• Task details:
Somewhere below is a line with "(* ===== verification/Sysfile.v ===== *)" and, later, a line with "The arguments are"; repeat those two lines and all the lines between them, exactly as they are.

• Input records:
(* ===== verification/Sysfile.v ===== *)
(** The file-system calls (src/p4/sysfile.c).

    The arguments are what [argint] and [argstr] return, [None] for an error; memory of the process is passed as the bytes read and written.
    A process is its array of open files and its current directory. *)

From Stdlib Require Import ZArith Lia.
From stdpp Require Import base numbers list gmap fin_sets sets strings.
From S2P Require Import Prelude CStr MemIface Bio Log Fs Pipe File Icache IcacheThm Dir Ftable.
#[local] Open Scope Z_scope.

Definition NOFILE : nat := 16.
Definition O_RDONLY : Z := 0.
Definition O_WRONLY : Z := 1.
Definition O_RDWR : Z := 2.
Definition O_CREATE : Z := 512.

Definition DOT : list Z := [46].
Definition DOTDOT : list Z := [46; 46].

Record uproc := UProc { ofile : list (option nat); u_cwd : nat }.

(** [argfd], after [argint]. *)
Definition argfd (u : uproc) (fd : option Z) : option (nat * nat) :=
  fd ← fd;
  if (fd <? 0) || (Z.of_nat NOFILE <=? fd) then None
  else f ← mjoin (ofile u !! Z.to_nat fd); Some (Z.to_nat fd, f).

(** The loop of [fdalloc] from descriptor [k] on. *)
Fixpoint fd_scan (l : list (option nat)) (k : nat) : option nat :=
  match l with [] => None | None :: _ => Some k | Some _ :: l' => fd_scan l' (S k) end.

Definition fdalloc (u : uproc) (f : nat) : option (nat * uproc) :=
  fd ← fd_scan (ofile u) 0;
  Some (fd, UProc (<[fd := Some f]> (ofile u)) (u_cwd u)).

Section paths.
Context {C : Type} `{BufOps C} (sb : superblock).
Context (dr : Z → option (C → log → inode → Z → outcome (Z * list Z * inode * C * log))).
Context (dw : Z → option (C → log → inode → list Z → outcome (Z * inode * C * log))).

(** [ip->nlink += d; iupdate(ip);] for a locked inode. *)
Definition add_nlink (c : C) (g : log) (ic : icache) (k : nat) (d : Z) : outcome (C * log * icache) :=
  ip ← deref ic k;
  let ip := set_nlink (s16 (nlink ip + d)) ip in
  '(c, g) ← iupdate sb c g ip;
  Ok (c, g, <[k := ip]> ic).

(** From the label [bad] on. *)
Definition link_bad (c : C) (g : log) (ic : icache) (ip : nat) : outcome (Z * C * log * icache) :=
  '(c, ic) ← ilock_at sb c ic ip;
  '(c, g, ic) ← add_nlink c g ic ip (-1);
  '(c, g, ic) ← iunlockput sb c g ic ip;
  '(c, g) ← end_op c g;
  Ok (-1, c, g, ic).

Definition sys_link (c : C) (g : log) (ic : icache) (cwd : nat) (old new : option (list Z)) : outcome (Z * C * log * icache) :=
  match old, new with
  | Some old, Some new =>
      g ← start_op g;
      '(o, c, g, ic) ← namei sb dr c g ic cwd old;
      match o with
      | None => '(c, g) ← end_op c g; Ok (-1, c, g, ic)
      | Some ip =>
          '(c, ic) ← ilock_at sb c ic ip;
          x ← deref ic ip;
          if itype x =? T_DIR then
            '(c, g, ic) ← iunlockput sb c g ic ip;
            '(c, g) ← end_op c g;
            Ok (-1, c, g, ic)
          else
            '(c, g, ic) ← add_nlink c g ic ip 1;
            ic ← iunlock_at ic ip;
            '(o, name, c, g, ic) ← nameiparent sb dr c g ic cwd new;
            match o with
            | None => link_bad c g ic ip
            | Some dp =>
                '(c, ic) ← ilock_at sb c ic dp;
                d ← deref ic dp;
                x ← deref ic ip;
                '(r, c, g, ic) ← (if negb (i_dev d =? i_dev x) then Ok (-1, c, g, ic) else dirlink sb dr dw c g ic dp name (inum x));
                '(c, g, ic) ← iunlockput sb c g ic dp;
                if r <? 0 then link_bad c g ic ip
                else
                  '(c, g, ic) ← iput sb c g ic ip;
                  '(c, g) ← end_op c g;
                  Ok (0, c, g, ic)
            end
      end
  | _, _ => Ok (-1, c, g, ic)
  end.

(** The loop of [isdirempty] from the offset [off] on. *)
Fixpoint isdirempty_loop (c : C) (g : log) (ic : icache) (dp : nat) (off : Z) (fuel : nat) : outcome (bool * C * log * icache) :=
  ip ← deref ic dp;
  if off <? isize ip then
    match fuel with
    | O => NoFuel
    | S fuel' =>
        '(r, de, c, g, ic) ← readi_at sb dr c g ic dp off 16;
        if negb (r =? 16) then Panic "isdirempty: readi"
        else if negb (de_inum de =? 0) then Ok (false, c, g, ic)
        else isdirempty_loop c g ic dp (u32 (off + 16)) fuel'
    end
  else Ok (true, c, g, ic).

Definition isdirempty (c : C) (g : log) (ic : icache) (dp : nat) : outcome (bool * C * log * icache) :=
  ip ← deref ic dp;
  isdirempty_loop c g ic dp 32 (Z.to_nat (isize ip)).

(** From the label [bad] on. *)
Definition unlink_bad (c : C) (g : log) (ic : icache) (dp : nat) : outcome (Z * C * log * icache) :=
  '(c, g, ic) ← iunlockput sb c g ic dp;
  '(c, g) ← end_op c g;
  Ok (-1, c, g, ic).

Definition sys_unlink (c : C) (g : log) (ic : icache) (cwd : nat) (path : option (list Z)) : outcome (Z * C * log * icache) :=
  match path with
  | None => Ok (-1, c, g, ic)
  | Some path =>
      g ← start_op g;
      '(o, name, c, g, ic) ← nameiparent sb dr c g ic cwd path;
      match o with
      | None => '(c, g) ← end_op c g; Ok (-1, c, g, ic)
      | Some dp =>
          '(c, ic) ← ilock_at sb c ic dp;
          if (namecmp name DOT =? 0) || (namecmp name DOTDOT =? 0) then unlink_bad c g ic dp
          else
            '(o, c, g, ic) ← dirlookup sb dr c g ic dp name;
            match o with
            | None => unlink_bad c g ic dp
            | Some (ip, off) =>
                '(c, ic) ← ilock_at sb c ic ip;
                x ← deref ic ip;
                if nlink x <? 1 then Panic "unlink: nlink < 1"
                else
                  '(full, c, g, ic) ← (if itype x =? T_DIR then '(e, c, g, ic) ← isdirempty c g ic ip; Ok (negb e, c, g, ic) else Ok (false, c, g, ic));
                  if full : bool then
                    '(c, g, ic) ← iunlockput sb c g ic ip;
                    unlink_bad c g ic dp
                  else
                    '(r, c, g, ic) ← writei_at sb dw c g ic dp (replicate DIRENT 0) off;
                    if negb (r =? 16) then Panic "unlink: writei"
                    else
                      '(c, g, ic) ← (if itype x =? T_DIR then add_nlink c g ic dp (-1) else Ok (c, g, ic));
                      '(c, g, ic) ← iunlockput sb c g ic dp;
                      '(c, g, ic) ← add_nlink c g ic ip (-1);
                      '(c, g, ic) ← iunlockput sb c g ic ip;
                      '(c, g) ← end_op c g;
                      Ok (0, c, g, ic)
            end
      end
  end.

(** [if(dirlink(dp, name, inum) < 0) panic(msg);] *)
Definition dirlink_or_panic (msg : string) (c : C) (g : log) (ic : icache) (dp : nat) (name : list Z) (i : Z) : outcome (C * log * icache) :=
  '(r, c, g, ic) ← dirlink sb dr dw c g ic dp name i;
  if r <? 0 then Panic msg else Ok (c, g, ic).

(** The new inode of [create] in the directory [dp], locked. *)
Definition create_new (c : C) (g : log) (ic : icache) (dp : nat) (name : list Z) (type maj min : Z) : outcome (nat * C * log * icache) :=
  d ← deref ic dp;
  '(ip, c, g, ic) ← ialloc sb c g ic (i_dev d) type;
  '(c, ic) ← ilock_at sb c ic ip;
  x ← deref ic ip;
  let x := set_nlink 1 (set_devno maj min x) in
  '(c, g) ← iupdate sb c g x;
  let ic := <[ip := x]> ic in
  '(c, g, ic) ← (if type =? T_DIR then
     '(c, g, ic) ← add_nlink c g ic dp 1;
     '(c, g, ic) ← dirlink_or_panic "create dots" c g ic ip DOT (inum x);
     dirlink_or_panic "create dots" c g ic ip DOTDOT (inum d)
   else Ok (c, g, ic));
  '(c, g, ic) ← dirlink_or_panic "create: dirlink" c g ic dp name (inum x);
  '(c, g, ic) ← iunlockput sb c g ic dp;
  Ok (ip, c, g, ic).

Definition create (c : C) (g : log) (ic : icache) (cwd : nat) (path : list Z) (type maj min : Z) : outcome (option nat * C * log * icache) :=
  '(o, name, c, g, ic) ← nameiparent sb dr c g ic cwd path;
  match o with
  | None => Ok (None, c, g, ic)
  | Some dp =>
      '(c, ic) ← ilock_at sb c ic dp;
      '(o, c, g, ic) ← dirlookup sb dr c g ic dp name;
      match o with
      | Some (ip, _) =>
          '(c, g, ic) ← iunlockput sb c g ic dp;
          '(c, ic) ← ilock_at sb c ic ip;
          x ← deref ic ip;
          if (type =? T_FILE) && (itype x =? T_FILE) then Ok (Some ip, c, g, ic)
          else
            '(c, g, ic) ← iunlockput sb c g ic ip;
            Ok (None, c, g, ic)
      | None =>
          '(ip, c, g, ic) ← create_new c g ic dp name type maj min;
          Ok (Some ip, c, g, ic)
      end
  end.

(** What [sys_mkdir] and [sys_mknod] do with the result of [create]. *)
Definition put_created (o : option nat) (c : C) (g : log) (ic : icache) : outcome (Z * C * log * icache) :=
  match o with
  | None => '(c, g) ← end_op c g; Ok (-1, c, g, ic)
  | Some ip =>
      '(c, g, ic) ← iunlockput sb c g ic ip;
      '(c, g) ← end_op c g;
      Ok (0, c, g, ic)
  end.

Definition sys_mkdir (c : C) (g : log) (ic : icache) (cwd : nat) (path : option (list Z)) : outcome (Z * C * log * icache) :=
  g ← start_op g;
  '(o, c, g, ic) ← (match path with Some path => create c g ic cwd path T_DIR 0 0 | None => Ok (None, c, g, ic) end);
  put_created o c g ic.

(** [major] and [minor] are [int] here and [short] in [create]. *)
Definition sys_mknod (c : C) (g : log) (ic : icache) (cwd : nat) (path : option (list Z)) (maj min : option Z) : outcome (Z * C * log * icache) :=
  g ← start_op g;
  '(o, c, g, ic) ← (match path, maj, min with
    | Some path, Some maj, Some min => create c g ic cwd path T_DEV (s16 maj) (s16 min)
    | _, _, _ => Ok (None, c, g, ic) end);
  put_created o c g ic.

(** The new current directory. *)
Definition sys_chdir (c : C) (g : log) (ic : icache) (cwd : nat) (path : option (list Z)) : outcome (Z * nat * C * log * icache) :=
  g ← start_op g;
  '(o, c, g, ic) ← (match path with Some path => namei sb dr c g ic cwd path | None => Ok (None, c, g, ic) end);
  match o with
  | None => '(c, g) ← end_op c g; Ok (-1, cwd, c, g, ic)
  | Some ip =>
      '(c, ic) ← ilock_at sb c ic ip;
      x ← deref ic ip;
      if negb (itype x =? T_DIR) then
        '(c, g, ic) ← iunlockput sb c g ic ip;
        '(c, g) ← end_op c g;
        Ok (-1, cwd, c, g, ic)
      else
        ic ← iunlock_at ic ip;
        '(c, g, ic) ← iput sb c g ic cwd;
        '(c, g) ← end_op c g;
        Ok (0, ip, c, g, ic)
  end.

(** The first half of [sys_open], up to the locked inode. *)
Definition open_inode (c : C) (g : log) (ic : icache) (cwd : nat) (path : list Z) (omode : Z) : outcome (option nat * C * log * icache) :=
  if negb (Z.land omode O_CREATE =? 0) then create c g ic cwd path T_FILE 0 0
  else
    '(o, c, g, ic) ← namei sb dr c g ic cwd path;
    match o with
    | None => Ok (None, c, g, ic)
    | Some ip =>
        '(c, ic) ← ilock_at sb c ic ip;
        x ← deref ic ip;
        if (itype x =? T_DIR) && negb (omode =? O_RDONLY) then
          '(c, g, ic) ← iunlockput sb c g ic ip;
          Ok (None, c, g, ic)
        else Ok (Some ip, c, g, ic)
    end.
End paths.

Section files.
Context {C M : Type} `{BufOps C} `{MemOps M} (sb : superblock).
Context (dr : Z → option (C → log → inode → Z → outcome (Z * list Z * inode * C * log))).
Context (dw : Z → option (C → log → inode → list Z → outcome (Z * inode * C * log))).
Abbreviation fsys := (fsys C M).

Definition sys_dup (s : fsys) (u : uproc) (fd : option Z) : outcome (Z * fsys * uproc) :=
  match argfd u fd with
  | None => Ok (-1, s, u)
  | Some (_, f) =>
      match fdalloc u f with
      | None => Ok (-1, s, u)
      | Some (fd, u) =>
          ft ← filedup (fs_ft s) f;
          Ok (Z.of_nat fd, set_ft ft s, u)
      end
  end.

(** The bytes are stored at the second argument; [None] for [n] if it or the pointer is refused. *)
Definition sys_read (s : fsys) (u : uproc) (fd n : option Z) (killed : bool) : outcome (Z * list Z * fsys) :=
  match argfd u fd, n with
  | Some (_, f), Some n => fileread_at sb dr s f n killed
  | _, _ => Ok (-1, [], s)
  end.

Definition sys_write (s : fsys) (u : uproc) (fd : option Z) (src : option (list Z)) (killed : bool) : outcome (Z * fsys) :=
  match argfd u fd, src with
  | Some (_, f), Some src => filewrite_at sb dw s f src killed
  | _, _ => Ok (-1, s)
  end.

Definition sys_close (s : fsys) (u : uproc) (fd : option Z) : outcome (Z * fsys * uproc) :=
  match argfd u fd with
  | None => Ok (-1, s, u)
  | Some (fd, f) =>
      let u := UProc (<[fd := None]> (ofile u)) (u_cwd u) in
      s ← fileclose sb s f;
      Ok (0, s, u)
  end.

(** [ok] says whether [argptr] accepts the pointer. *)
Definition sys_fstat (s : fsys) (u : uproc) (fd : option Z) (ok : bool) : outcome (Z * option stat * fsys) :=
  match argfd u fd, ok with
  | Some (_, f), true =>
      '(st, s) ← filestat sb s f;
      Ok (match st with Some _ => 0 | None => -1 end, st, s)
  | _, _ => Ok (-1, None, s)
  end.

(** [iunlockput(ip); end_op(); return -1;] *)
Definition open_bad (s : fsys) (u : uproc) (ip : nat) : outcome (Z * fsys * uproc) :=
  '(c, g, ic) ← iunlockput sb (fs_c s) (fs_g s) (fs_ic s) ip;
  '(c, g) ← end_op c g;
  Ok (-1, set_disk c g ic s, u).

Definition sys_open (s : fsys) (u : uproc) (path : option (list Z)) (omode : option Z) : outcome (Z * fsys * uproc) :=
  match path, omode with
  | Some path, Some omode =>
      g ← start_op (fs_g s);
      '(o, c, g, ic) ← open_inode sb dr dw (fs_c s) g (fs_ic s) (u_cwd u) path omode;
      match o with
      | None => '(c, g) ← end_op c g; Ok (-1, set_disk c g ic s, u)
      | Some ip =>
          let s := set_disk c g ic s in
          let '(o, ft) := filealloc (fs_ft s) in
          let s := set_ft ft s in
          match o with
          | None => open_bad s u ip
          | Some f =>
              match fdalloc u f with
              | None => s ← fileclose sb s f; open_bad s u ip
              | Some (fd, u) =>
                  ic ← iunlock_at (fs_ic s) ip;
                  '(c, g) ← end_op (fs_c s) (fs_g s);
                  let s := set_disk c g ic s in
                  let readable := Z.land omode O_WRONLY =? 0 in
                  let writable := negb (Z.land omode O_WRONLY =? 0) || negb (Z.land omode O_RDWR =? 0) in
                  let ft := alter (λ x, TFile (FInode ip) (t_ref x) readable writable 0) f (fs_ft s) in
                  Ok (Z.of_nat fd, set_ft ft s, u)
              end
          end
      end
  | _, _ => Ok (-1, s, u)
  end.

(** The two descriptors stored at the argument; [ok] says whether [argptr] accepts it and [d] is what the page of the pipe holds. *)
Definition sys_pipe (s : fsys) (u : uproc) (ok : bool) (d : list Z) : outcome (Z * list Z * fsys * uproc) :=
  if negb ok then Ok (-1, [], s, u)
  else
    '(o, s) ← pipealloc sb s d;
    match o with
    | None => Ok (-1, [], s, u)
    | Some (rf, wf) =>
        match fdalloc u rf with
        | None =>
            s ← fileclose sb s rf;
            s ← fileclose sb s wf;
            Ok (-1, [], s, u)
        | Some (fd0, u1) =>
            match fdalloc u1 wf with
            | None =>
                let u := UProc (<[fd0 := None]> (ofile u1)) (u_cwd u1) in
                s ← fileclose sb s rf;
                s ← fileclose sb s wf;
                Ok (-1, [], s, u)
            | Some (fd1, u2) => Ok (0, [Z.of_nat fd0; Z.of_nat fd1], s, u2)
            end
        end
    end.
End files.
* * *
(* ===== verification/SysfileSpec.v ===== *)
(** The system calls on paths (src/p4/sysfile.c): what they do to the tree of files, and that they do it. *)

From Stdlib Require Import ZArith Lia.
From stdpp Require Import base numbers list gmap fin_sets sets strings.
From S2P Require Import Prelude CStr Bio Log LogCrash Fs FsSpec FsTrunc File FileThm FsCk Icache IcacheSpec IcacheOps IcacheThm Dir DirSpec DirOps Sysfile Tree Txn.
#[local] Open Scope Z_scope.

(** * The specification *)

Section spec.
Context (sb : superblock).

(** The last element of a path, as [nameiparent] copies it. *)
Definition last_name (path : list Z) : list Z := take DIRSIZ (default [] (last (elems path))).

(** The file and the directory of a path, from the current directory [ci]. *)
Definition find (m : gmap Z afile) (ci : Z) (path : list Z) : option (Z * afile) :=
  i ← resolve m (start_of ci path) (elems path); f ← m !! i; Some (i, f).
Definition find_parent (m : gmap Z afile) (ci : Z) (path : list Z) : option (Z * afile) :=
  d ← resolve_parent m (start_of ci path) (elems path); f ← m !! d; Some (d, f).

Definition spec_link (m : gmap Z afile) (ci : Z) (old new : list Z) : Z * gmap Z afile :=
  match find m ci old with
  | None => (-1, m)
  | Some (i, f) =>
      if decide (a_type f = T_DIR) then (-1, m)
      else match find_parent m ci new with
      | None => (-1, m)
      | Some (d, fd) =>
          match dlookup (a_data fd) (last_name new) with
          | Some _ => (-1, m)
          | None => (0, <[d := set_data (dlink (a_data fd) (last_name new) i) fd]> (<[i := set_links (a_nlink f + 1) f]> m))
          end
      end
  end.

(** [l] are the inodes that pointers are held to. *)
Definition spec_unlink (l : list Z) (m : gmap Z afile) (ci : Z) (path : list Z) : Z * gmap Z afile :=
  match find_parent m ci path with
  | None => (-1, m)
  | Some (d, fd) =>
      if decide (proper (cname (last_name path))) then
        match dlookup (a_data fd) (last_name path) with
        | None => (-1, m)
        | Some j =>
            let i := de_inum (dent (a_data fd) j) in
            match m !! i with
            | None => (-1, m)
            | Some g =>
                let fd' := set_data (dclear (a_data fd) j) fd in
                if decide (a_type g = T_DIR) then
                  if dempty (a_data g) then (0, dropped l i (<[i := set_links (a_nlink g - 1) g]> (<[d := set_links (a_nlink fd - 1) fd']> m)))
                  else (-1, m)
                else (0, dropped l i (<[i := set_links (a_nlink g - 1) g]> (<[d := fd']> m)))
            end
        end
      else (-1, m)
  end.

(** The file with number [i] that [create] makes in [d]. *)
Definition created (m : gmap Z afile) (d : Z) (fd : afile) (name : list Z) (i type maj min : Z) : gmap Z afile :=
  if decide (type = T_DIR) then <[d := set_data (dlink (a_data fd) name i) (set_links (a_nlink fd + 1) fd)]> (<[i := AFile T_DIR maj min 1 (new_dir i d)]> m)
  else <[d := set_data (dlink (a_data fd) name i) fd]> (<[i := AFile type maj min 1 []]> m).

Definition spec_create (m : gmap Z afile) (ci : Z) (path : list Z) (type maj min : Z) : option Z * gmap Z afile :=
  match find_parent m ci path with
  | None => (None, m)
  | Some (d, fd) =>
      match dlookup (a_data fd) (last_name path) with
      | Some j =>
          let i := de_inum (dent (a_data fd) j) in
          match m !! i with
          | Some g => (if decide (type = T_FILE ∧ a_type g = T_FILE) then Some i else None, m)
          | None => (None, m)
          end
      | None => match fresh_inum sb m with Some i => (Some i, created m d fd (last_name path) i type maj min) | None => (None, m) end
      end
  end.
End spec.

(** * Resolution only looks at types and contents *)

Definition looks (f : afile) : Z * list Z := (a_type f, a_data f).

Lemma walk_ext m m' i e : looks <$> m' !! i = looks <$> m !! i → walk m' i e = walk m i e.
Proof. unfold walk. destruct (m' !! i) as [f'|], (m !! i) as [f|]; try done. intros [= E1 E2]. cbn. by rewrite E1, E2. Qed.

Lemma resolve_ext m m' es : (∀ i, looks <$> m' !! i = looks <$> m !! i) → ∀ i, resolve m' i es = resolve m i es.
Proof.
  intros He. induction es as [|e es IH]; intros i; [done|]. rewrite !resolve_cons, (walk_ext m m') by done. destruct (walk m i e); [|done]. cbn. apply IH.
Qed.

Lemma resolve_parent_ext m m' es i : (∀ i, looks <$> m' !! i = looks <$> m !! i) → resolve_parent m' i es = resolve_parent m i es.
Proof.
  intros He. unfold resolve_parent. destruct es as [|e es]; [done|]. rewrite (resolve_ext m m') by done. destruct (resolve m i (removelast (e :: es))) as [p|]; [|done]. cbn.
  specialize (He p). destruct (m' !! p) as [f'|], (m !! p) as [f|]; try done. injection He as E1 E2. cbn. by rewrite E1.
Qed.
...
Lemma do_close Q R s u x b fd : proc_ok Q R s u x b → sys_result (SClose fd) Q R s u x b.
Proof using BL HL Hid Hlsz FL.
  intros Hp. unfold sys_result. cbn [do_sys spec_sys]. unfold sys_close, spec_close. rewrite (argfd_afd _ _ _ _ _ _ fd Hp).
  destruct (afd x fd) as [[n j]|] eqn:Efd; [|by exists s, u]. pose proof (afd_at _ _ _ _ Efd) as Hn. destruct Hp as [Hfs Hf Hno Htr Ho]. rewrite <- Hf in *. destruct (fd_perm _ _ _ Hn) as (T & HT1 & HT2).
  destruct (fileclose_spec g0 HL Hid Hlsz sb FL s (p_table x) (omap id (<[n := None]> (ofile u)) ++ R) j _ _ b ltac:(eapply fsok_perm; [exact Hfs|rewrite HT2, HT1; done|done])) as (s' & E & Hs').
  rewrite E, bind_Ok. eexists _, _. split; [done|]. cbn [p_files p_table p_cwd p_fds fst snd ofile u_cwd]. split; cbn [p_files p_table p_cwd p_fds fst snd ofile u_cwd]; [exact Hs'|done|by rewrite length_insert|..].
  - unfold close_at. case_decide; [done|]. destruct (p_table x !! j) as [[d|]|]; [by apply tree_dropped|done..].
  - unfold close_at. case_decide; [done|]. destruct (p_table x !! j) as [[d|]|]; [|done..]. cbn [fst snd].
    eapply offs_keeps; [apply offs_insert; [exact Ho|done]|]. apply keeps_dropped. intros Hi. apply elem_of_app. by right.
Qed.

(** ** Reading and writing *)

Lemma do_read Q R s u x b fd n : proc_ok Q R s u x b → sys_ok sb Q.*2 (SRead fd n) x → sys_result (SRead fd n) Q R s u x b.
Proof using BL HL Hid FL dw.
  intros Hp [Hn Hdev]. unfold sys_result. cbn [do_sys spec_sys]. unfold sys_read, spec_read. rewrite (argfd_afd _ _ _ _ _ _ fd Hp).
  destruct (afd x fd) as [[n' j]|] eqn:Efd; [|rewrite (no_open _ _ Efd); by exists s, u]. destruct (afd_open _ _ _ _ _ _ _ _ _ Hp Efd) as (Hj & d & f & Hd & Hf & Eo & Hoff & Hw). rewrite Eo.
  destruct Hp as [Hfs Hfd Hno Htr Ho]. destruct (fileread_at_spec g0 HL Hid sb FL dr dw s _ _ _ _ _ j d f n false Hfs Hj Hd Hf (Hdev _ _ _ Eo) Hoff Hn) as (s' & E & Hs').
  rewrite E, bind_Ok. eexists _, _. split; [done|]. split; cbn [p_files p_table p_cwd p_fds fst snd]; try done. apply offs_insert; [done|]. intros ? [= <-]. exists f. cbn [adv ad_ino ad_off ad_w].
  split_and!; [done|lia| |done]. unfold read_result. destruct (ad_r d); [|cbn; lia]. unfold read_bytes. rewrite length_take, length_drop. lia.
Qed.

• Response area:
(* ===== verification/Sysfile.v ===== *)
(** The file-system calls (src/p4/sysfile.c).

    The arguments are what [argint] and [argstr] return, [None] for an error; memory of the process is passed as the bytes read and written.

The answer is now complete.